FIG. 6.

(A) Analysis of CCND1 promoter responsiveness to progesterone upon stable transfection of the indicated luciferase reporter genes in MCF-7 cells, reported as fold induction by 50 nM R5020 for 18 to 24 h versus the activity assayed in hormone-starved cells transfected with the same construct, arbitrarily set to 1. Plasmids used for transfections are named as shown in Fig. 1. MMTV-luc, progesterone-responsive reporter gene including the mouse mammary tumor virus long terminal repeat. Results reported represent the means of three to five independent experiments carried out several times.
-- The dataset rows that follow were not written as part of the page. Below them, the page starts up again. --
(* ===== verification/OpPg.v ===== *)
(** * PostgreSQL-type operator strategies: network, MAC address, date range,
    ltree and coordinates ([sql/operators/postgresql],
    [advanced/coordinate_operators.py]) *)
From stdpp Require Import base decidable strings list.
From Stdlib Require Import ZArith Lia Ascii.
From S2P Require Import Prelude PyVal Sql OpBase OpCore.

Local Open Scope py_scope.

(** [SQL("{} op {}").format(casted_path, casted_value)] after [_cast_both_sides]. *)
Definition both_sides (t : string) (path_sql : composable) (value : pyval) (target_type : string)
    : result (option composable) :=
  let '(casted_path, casted_value) :=
    _cast_both_sides path_sql (PStr (Py.str value)) target_type true in
  Ok (Some (Format t [casted_path; casted_value])).

(** The IN and NOT IN of the typed strategies: path and values cast. *)
Definition typed_in (t : string) (casted_path : composable) (value : pyval) (target_type : string)
    : result (option composable) :=
  let casted_values :=
    _cast_list_values (map (λ v, PStr (Py.str v)) (Py.as_list_or_tuple value)) target_type true in
  Ok (Some (Format t [casted_path; Join ", " casted_values])).

(** [postgresql/network_operators.py] *)
Module Network.

Definition LOOPBACK_RANGES := ["127.0.0.0/8"; "::1/128"].
Definition MULTICAST_RANGES := ["224.0.0.0/4"; "ff00::/8"].
Definition BROADCAST_RANGES := ["255.255.255.255/32"].
Definition LINK_LOCAL_RANGES := ["169.254.0.0/16"; "fe80::/10"].
Definition DOCUMENTATION_RANGES :=
  ["192.0.2.0/24"; "198.51.100.0/24"; "203.0.113.0/24"; "2001:db8::/32"].
Definition RESERVED_RANGES := ["0.0.0.0/8"; "240.0.0.0/4"; "::/128"].
Definition CARRIER_GRADE_RANGES := ["100.64.0.0/10"].
Definition SITE_LOCAL_RANGES := ["fec0::/10"].
Definition UNIQUE_LOCAL_RANGES := ["fc00::/7"].
Definition PRIVATE_RANGES :=
  ["10.0.0.0/8"; "172.16.0.0/12"; "192.168.0.0/16"; "127.0.0.0/8"; "169.254.0.0/16"; "fc00::/7";
   "fe80::/10"].
Definition ALL_SPECIAL_PURPOSE_RANGES :=
  Str.sorted_set
    (PRIVATE_RANGES ++ LOOPBACK_RANGES ++ MULTICAST_RANGES ++ BROADCAST_RANGES
       ++ LINK_LOCAL_RANGES ++ DOCUMENTATION_RANGES ++ RESERVED_RANGES ++ CARRIER_GRADE_RANGES
       ++ SITE_LOCAL_RANGES ++ UNIQUE_LOCAL_RANGES).

Definition _build_cidr_check (path_sql : composable) (ranges : list string) (negate : bool)
    : composable :=
  let casted := Format "({})::inet" [path_sql] in
  let checks :=
    Join " OR " (map (λ cidr, Format "{} << inet '{}'" [casted; SQL cidr]) ranges) in
  let condition := Format "({})" [checks] in
  if negate then Format "NOT ({})" [condition] else condition.

(** Operators accepted without a field type. *)
Definition SPECIFIC_OPERATORS : list string :=
  ["isprivate"; "ispublic"; "insubnet"; "inrange"; "isipv4"; "isipv6"; "overlaps"; "strictleft";
   "strictright"; "isPrivate"; "isPublic"; "inSubnet"; "inRange"; "isIPv4"; "isIPv6"; "isLoopback";
   "isMulticast"; "isBroadcast"; "isLinkLocal"; "isDocumentation"; "isReserved"; "isCarrierGrade";
   "isSiteLocal"; "isUniqueLocal"; "isGlobalUnicast"; "isloopback"; "ismulticast"; "isbroadcast";
   "islinklocal"; "isdocumentation"; "isreserved"; "iscarriergrade"; "issitelocal";
   "isuniquelocal"; "isglobalunicast"].

Definition SUPPORTED_OPERATORS : list string :=
  ["eq"; "neq"; "in"; "nin"; "isnull"] ++ SPECIFIC_OPERATORS.

Definition NETWORK_TYPES : list string :=
  ["IPv4Address"; "IPv6Address"; "IPv4Network"; "IPv6Network"; "IpAddress"].

Definition is_network_type (t : pytype) : bool :=
  existsb (λ net_type, Str.has_sub net_type (type_name t)) NETWORK_TYPES.

Definition supports_operator (operator : string) (field_type : option pytype) : bool :=
  if negb (operator in_ SUPPORTED_OPERATORS) then false
  else if operator in_ SPECIFIC_OPERATORS then
    match field_type with
    | Some t => is_network_type t
    | None => true
    end
  else match field_type with
       | Some t => is_network_type t
       | None => false
       end.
F.i., fold induction. Bars indicate standard deviations. (B) EMSAs with nuclear extracts from hormone-responsive hBC cells treated, where indicated (+), with 50 nM E2 or R5020 for 2 h and challenged with ³²P-labeled AP-1/dE oligonucleotide. Data are representative of multiple experiments carried out with at least two different nuclear extracts from either MCF-7 or ZR 75.1 cells. (C) ChIP analysis of in vivo binding of progesterone receptors and other transcription regulatory factors to the upstream element of the CCND1 gene in ZR-75.1 cells. Input, total chromatin before immunoprecipitation. Data are representative of three experiments, one of which was carried out with MCF-7 cells.